[Data excerpts Boundary: Start]
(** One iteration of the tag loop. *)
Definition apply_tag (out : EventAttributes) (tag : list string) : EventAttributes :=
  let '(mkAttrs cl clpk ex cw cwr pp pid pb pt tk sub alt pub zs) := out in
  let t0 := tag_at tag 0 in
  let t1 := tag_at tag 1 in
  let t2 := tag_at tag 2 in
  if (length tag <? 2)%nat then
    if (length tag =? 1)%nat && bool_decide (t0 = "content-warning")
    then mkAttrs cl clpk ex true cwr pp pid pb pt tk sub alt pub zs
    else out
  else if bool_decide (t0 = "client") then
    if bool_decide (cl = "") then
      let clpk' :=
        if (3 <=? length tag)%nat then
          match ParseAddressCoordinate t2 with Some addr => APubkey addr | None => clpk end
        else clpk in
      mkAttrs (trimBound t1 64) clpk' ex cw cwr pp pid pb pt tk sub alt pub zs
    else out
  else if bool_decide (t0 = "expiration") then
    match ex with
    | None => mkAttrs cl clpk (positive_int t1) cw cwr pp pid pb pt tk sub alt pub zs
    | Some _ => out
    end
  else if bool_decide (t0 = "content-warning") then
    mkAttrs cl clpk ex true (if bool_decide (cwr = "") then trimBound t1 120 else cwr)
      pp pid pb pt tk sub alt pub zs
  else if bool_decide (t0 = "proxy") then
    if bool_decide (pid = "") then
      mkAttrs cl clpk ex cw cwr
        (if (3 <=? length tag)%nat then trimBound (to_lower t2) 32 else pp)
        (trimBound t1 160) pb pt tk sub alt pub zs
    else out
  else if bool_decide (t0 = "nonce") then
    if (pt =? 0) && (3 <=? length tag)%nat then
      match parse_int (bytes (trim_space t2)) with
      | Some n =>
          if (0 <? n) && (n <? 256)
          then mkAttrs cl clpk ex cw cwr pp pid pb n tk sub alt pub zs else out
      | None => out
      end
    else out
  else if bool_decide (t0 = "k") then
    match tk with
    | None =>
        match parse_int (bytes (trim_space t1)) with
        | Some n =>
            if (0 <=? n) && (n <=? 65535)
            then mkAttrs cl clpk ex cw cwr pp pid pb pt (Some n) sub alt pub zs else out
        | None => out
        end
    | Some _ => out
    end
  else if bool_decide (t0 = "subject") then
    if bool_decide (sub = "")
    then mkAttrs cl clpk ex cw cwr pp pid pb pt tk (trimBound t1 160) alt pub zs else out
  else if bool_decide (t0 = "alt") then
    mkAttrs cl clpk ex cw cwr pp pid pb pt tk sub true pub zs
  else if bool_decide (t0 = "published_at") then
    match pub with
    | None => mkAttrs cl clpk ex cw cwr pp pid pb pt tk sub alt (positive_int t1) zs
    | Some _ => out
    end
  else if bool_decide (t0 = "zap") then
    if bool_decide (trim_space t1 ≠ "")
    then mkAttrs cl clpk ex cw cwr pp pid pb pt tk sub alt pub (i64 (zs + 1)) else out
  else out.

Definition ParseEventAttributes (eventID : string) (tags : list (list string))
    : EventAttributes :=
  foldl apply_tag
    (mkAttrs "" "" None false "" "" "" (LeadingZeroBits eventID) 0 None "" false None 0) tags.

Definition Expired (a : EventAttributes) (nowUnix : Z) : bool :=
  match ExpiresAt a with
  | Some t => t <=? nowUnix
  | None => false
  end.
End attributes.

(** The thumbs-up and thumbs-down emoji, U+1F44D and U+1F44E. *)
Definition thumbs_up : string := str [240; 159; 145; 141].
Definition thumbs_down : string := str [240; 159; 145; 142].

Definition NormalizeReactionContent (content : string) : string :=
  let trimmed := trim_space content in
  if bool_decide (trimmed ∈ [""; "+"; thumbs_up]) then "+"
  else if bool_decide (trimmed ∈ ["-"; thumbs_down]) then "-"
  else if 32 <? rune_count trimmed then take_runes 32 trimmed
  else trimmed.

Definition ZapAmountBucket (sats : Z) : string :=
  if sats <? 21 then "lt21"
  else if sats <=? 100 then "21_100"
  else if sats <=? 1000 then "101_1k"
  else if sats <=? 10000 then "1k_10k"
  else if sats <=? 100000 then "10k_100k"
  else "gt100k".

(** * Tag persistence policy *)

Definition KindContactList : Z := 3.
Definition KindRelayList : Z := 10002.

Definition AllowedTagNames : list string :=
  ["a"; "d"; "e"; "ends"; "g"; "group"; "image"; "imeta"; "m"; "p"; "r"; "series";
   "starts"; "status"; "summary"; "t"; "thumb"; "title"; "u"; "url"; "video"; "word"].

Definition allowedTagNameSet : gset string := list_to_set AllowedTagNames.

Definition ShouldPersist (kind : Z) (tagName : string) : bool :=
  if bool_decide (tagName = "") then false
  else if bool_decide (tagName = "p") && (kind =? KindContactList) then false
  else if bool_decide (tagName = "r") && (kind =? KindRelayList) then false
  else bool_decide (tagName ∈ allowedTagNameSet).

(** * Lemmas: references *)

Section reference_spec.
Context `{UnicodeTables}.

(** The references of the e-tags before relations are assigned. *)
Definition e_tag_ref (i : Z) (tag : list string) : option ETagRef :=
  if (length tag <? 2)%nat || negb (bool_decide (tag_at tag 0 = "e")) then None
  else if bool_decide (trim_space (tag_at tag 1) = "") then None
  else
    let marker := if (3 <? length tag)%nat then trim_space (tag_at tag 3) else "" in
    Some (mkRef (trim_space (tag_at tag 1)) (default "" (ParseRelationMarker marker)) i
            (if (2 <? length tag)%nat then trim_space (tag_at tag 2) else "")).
[Data excerpts Boundary: End]
Looking at the data above, show all lines where the word "sats" occurs.

Definition ZapAmountBucket (sats : Z) : string :=
  if sats <? 21 then "lt21"
  else if sats <=? 100 then "21_100"
  else if sats <=? 1000 then "101_1k"
  else if sats <=? 10000 then "1k_10k"
  else if sats <=? 100000 then "10k_100k"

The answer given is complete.